WORK ORDER: Go through the entries below. Copy out every line that contains "None".

Stored data:

= = = = =

(* ===== verification/ServerShutdown.v ===== *)
(** * Stopping the request server

    [request_server_base::stop] composed with the connections, the queue and
    the workers of [RequestServer]: first the [io_context] is stopped and its
    thread joined, then the queue is stopped, then the workers are joined.
    [Lifecycle] has the calls of [stop] and their threads for any server; here
    the handlers and the workers are the real ones. *)
From S2P Require Import Prelude ThreadSafeQueue Doubles RateLimiter HttpMessages HttpConnection.
From S2P Require Import RequestServer.

Section shutdown.
Context `{HttpMessages} `{Double} (cfg : queue_config) (ip_limits : limits).
Context (worker_count : nat) (application : string → request → outcome response).

(** A server, whether [server_base::stop] has returned, and the workers whose
    [worker_loop] has returned. *)
Record running_server := Running { state : server; context_ended : bool; returned : gset nat }.
Implicit Types (s : server) (x : running_server) (v : served) (c : http_connection).

Definition initial_running : running_server := Running initial_server false ∅.

Inductive system_event :=
  | ServerDoes (e : server_event)
  (** [asio_context.stop(); join_context_thread();] *)
  | ContextStops
  (** [request_queue.stop();] *)
  | QueueStops
  (** [worker_loop] of this worker gets [std::nullopt] and returns. *)
  | WorkerReturns (w : nat).

(** The thread that runs this event is still there. *)
Definition thread_runs (e : server_event) x : bool :=
  match e with
  | EvAccept _ _ _ _ | EvRead _ _ | EvStrand _ | EvWrite _ _ => negb (context_ended x)
  | EvPop w => (w <? worker_count) && bool_decide (w ∉ returned x)
  | EvAnswer _ | EvLeave _ => true
  end.

Definition with_queue (q : queue request_task) s : server :=
  Server (connections s) q (workers s) (ip_rate_limiter s).

Definition system_step (e : system_event) x : option running_server :=
  match e with
  | ServerDoes e =>
      if thread_runs e x then
        match run_event cfg ip_limits application e (state x) with
        | Some s' => Some (Running s' (context_ended x) (returned x))
        | None => None
        end
      else None
  | ContextStops =>
      if context_ended x then None else Some (Running (state x) true (returned x))
  | QueueStops =>
      if context_ended x && negb (stopped (request_queue (state x))) then
        Some (Running (with_queue (stop (request_queue (state x))).1 (state x))
          (context_ended x) (returned x))
      else None
  | WorkerReturns w =>
      if (w <? worker_count) && bool_decide (w ∉ returned x) then
        match workers (state x) !! w, wait_and_pop cfg (request_queue (state x)) with
        | None, Some (None, q') =>
            Some (Running (with_queue q' (state x)) (context_ended x) ({[w]} ∪ returned x))
        | _, _ => None
        end
      else None
  end.

Definition any_step x x' : Prop := ∃ e, system_step e x = Some x'.

Fixpoint run_system (es : list system_event) x : option running_server :=
  match es with
  | [] => Some x
  | e :: es' => match system_step e x with Some x1 => run_system es' x1 | None => None end
  end.

Lemma run_system_steps es x x' : run_system es x = Some x' → rtc any_step x x'.
Proof.
  revert x. induction es as [|e es IH]; intros x; simpl; [by intros [= ->]|].
  destruct (system_step e x) as [x1|] eqn:E; [|done]. intros Hrun.
  eapply rtc_l; [by exists e|by apply IH].
Qed.

(** What is left to do once the context has ended: the rest of [stop] and of
    the worker threads. *)
Definition shutdown_event (e : system_event) : bool :=
  match e with
  | ServerDoes (EvPop _) | ServerDoes (EvAnswer _) | QueueStops | WorkerReturns _ => true
  | _ => false
  end.

Definition shutdown_step x x' : Prop :=
  ∃ e, shutdown_event e = true ∧ system_step e x = Some x'.

Abbreviation answers := (λ ip rq r, application ip rq = Returns r).
Abbreviation server_ok := (server_ok answers).

(** ** Invariant *)
Record system_ok x : Prop := SystemOk {
  system_server : ids_fit (state x) → server_ok (state x);
  queue_after_context : stopped (request_queue (state x)) = true → context_ended x = true;
  return_after_drain w : w ∈ returned x →
    stopped (request_queue (state x)) = true ∧ dequeue (request_queue (state x)) = []
}.

Lemma server_ok_with_queue q s :
  dequeue q = dequeue (request_queue s) → server_ok s → server_ok (with_queue q s).
Proof.
  intros Hq [Hv Ht Ha].
  assert (∀ task, outstanding (with_queue q s) task ↔ outstanding s task) as Hout
    by (intros task; unfold outstanding; simpl; by rewrite Hq).
  split; [done| |].
  - intros task Htask. apply Hout in Htask. exact (Ht task Htask).
  - intros k v n Hk Hn. destruct (Ha k v n Hk Hn) as [(task & Ht' & ?)|?]; [left|by right].
    exists task. by rewrite Hout.
Qed.

Lemma worker_takes_shape q task q' :
  worker_takes cfg q = Some (task, q') → dequeue q = task :: dequeue q' ∧ stopped q' = stopped q.
Proof.
  unfold worker_takes. destruct (wait_and_pop_shape cfg q) as [[-> _]| ->]; [done|].
  destruct (wait_ready_shape cfg q) as [(t & q1 & -> & Hd & Hs)|[_ ->]]; [|done].
  by intros [= -> ->].
Qed.

Lemma try_push_back_move_stopped (item : request_task) (q : queue request_task) pushed q' sig left :
  try_push_back_move cfg item q = (pushed, q', sig, left) → stopped q' = stopped q.
Proof.
  unfold try_push_back_move, pre_addition_check_protocol. intros E.
  repeat case_match; by simplify_eq.
Qed.

Lemma run_event_stopped e s s' :
  run_event cfg ip_limits application e s = Some s' →
  stopped (request_queue s') = stopped (request_queue s).
Proof.
  destruct e as [failed peer now k|k rq|w|w|k|k failed|k]; simpl; intros Hrun;
    try (repeat case_match; by simplify_eq).
  - destruct (connections s !! k) as [[c l]|]; [|done]. destruct (reading c); [|done].
    destruct (on_read cfg k rq c (request_queue s)) as [[[c' q'] sig]| |] eqn:E; simplify_eq. simpl.
    unfold on_read in E. destruct rq as [rq|]; [|by injection E as _ <- _].
    simpl in E. destruct (get_client_ip _) as [ip| |]; [|done..]. simpl in E.
    destruct (try_push_back_move cfg _ _) as [[[pushed q1] sig1] left] eqn:Eq.
    apply try_push_back_move_stopped in Eq. destruct pushed; by injection E as _ <- _.
  - destruct (workers s !! w); [done|].
    destruct (worker_takes cfg (request_queue s)) as [[task q']|] eqn:E; [|done].
    injection Hrun as <-. simpl. by apply worker_takes_shape in E as [_ ?].
Qed.

(** With the context ended, only taking a task changes the queue. *)
Lemma idle_queue e x s' :
  context_ended x = true → thread_runs e x = true →
  run_event cfg ip_limits application e (state x) = Some s' →
  dequeue (request_queue (state x)) = [] → dequeue (request_queue s') = [].
Proof.
  intros Hend Hruns Hrun Hq.
  destruct e as [failed peer now k|k rq|w|w|k|k failed|k]; simpl in Hruns, Hrun;
    rewrite ?Hend in Hruns; try done; [|repeat case_match; by simplify_eq..].
  destruct (workers (state x) !! w); [done|].
  destruct (worker_takes cfg (request_queue (state x))) as [[task q']|] eqn:E; [|done].
  apply worker_takes_shape in E as [E _]. congruence.
Qed.

Lemma system_ok_event e x s' :
  thread_runs e x = true → run_event cfg ip_limits application e (state x) = Some s' →
  system_ok x → system_ok (Running s' (context_ended x) (returned x)).
Proof.
  intros Hruns Hrun [Hs Hq Hret]. pose proof (run_event_stopped e _ _ Hrun) as Hst.
  assert (server_step answers cfg ip_limits (state x) s') as Hstep
    by (eapply run_event_sound; [|exact Hrun]; done).
  split; simpl.
  - intros Hfit. eapply server_ok_step; [|exact Hfit|exact Hstep].
    apply Hs. by eapply ids_fit_step.
  - rewrite Hst. apply Hq.
  - intros w Hw. destruct (Hret w Hw) as [Hstop Hnil]. rewrite Hst. split; [done|].
    eapply idle_queue; eauto.
Qed.

Lemma returns_only_when_drained q q' :
  wait_and_pop cfg q = Some (None, q') → q' = q ∧ stopped q = true ∧ dequeue q = [].
Proof.
  unfold wait_and_pop. destruct (wait_ready q) eqn:Hr; [|done].
  destruct (wait_ready_shape cfg q) as [(t & q1 & -> & _)|[Hd ->]]; [done|].
  intros [= <-]. split_and!; [done| |done]. unfold wait_ready, empty in Hr. rewrite Hd in Hr.
  by rewrite orb_false_r in Hr.
Qed.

= = = = =

EXERCISE SOLUTION:
        | None => None
      else None
      if context_ended x then None else Some (Running (state x) true (returned x))
      else None
        | None, Some (None, q') =>
        | _, _ => None
      else None
  | e :: es' => match system_step e x with Some x1 => run_system es' x1 | None => None end
  wait_and_pop cfg q = Some (None, q') → q' = q ∧ stopped q = true ∧ dequeue q = [].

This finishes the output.